Dataset entries:
•••••
(** X5: while the job identifier is unset, a line that decodes to a
    mapping without ['id'] raises [KeyError], and one that decodes to
    anything but a mapping raises [TypeError]; the record is stored, and
    nothing else changes: no identifier, no poll. *)
Theorem first_line_without_id_raises (fuel : nat) (line : string)
    (v j : json) (s : task) :
  is_polling (cls s) = true ->
  job_id s = Some j ->
  truthy j = false ->
  json_loads line = Some v ->
  match v with JObject o => o !! "id" = None | _ => True end ->
  _process_output fuel line s
  = (Raise match v with JObject _ => KeyError "id" | _ => TypeError end,
     set_return_value "data" v s).
Proof.
  intros Hc J F E I.
  apply polling_line_raises_in_process_data; auto.
  unfold SFDXJsonPollingTask_process_data, bind, get_job_id,
    return_values_data.
  change (job_id (set_return_value "data" v s)) with (job_id s).
  rewrite J, F.
  change (return_values (set_return_value "data" v s))
    with (<["data" := v]> (return_values s)).
  rewrite lookup_insert_eq.
  destruct v; try reflexivity. simpl. now rewrite I.
Qed.

(** X6: on a polling task whose [_init_task] has not run, so that there
    is no attribute [job_id], every line that decodes raises
    [AttributeError] inside the inherited handler, after the record is
    stored; the [if not started] branch is not reached this way
    either. *)
Theorem polling_without_init_task_raises (fuel : nat) (line : string)
    (v : json) (s : task) :
  is_polling (cls s) = true ->
  job_id s = None ->
  json_loads line = Some v ->
  _process_output fuel line s
  = (Raise (AttributeError "job_id"), set_return_value "data" v s)
  /\ SFDXJsonTask_process_output fuel line s = _process_output fuel line s.
Proof.
  intros Hc J E.
  assert (SFDXJsonPollingTask_process_data (_poll fuel)
            (set_return_value "data" v s)
          = (Raise (AttributeError "job_id"),
             set_return_value "data" v s)) as D.
  { unfold SFDXJsonPollingTask_process_data, bind, get_job_id.
    change (job_id (set_return_value "data" v s)) with (job_id s).
    now rewrite J. }
  rewrite (polling_line_raises_in_process_data fuel line v s _ Hc E D).
  split; [reflexivity|].
  unfold SFDXJsonTask_process_output.
  rewrite (process_output_with_decoded _ _ _ _ E).
  unfold _process_data_with, dispatch.
  change (cls (set_return_value "data" v s)) with (cls s).
  destruct (cls s); try discriminate; exact D.
Qed.
(** X4. After any run of calls, the store is what the last call that
    passed validation leaves on a fresh client; calls that fail
    validation, wherever they come in the run, do not count. *)
Theorem store_reflects_last_validated_call :
  forall (cs : list Call) (c : Call) (w : World),
    (passes_validation c = true ->
       store (run_calls' (cs ++ [c]) w) =
       store (snd (run_call' c {| store := None; log := [] |})))
    /\ (passes_validation c = false ->
          run_calls' (cs ++ [c]) w = run_calls' cs w).
Proof.
  intros cs c w. rewrite run_calls_app. cbn. unfold passes_validation.
  split; intros H.
  - apply andb_prop in H. destruct H as [Hu Hp]. unfold run_call.
    now rewrite !(signIn_store_after recognize relevant
                    getSignInResultFromError assertServiceError_check delivery
                    _ _ _ _ Hu Hp).
  - unfold run_call. now apply signIn_invalid_run.
Qed.

Lemma run_call_remote_calls :
  forall (c : Call) (w : World),
    length (remote_calls (log (snd (run_call' c w)))) =
    length (remote_calls (log w)) + (if passes_validation c then 1 else 0).
Proof.
  intros c w. unfold run_call, passes_validation.
  destruct (truthy (req_username (call_request c))) eqn:Hu;
    [destruct (truthy (req_password (call_request c))) eqn:Hp|]; cbn [andb].
  - rewrite (valid_run _ _ _ w Hu Hp). cbn zeta. unfold remote_calls.
    destruct (call_remote c _ _ _) as [resp | e].
    + destruct (AuthenticationResult resp).
      * cbn. now rewrite filter_app, length_app.
      * destruct (getSignInResult _ _ _ _) as [res | e]; cbn.
        -- now rewrite filter_app, length_app.
        -- destruct delivery; cbn;
             [|now rewrite filter_app, length_app].
           destruct (assertServiceError_check e); cbn;
             rewrite <- ?app_assoc, filter_app, length_app; reflexivity.
    + destruct (assertServiceError_check e); cbn;
        rewrite <- ?app_assoc, filter_app, length_app; reflexivity.
  - rewrite signIn_invalid_run by (now rewrite Hu, Hp). now rewrite Nat.add_0_r.
  - rewrite signIn_invalid_run by (now rewrite Hu). now rewrite Nat.add_0_r.
Qed.

(** X5. A run of calls contacts the remote flow once for each call that
    passes validation and never otherwise: nothing is retried, whatever
    the remote flow answers. *)
Theorem run_makes_one_remote_call_per_validated_call :
  forall (cs : list Call) (w : World),
    length (remote_calls (log (run_calls' cs w))) =
    length (remote_calls (log w)) + length (filter passes_validation cs).
Proof.
  induction cs as [| c cs IH]; intros w; cbn.
  - now rewrite Nat.add_0_r.
  - rewrite IH, run_call_remote_calls.
    destruct (passes_validation c); cbn.
    + now rewrite <- Nat.add_assoc.
    + now rewrite Nat.add_0_r.
Qed.

(** X6. Where a resolved call gets its result from: tokens, and then it
    is the done result with an empty store; or the dispatcher's answer to
    the challenge of a tokenless response, and then that session is
    stored; or the classifier's result for an error thrown on the way,
    once [assertServiceError] has let it through, with an empty store. *)
Theorem signIn_result_provenance :
  forall config remote (r : SignInRequest) (w : World) res,
    fst (signIn' config remote r w) = Returns res ->
    let w' := snd (signIn' config remote r w) in
    let md := resolve_clientMetaData config r in
    (exists resp tokens,
        remote (req_username r) (req_password r) md = Returns resp
        /\ AuthenticationResult resp = Some tokens
        /\ res = done_result /\ store w' = None)
    \/ (exists resp,
          remote (req_username r) (req_password r) md = Returns resp
          /\ AuthenticationResult resp = None
          /\ getSignInResult recognize relevant (ChallengeName resp)
               (ChallengeParams resp) = Returns res
          /\ store w' =
               Some {| signInSession := Session resp;
                       username := req_username r;
                       challengeName := ChallengeName resp |})
    \/ (exists e,
          (remote (req_username r) (req_password r) md = Throws e
           \/ exists resp,
                remote (req_username r) (req_password r) md = Returns resp
                /\ AuthenticationResult resp = None
                /\ getSignInResult recognize relevant (ChallengeName resp)
                     (ChallengeParams resp) = Throws e)
          /\ assertServiceError_check e = None
          /\ getSignInResultFromError (error_name e) = Some res
          /\ store w' = None).
Proof.
  intros config remote r w res.
  destruct (truthy (req_username r)) eqn:Hu;
    [destruct (truthy (req_password r)) eqn:Hp|].
  - rewrite (valid_run config remote r w Hu Hp). cbn zeta.
    destruct (remote _ _ _) as [resp | e].
    + destruct (AuthenticationResult resp) as [tokens |] eqn:Ht.
      * intros [= <-]. left. now exists resp, tokens.
      * destruct (getSignInResult _ _ _ _) as [res' | e] eqn:Hg.
        -- intros [= <-]. right; left. now exists resp.
        -- destruct delivery; [|discriminate].
           destruct (assertServiceError_check e) eqn:Hc; [discriminate|].
           destruct (getSignInResultFromError _) eqn:Hcl; [|discriminate].
           intros [= <-]. right; right. exists e.
           repeat split; auto. right. now exists resp.
    + destruct (assertServiceError_check e) eqn:Hc; [discriminate|].
      destruct (getSignInResultFromError _) eqn:Hcl; [|discriminate].
      intros [= <-]. right; right. exists e. repeat split; auto.
  - unfold signInWithSRP, assertValidationError, bind, throw, ret.
    rewrite Hu, Hp. discriminate.
  - unfold signInWithSRP, assertValidationError, bind, throw.
    rewrite Hu. discriminate.
Qed.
•••••
Assignment:
Starting at the line that has "truthy j = false ->" in the records above, restate word for word every line until the one that has "intros Hc J E.", and include that one as well.

Task response:
  truthy j = false ->
  json_loads line = Some v ->
  match v with JObject o => o !! "id" = None | _ => True end ->
  _process_output fuel line s
  = (Raise match v with JObject _ => KeyError "id" | _ => TypeError end,
     set_return_value "data" v s).
Proof.
  intros Hc J F E I.
  apply polling_line_raises_in_process_data; auto.
  unfold SFDXJsonPollingTask_process_data, bind, get_job_id,
    return_values_data.
  change (job_id (set_return_value "data" v s)) with (job_id s).
  rewrite J, F.
  change (return_values (set_return_value "data" v s))
    with (<["data" := v]> (return_values s)).
  rewrite lookup_insert_eq.
  destruct v; try reflexivity. simpl. now rewrite I.
Qed.

(** X6: on a polling task whose [_init_task] has not run, so that there
    is no attribute [job_id], every line that decodes raises
    [AttributeError] inside the inherited handler, after the record is
    stored; the [if not started] branch is not reached this way
    either. *)
Theorem polling_without_init_task_raises (fuel : nat) (line : string)
    (v : json) (s : task) :
  is_polling (cls s) = true ->
  job_id s = None ->
  json_loads line = Some v ->
  _process_output fuel line s
  = (Raise (AttributeError "job_id"), set_return_value "data" v s)
  /\ SFDXJsonTask_process_output fuel line s = _process_output fuel line s.
Proof.
  intros Hc J E.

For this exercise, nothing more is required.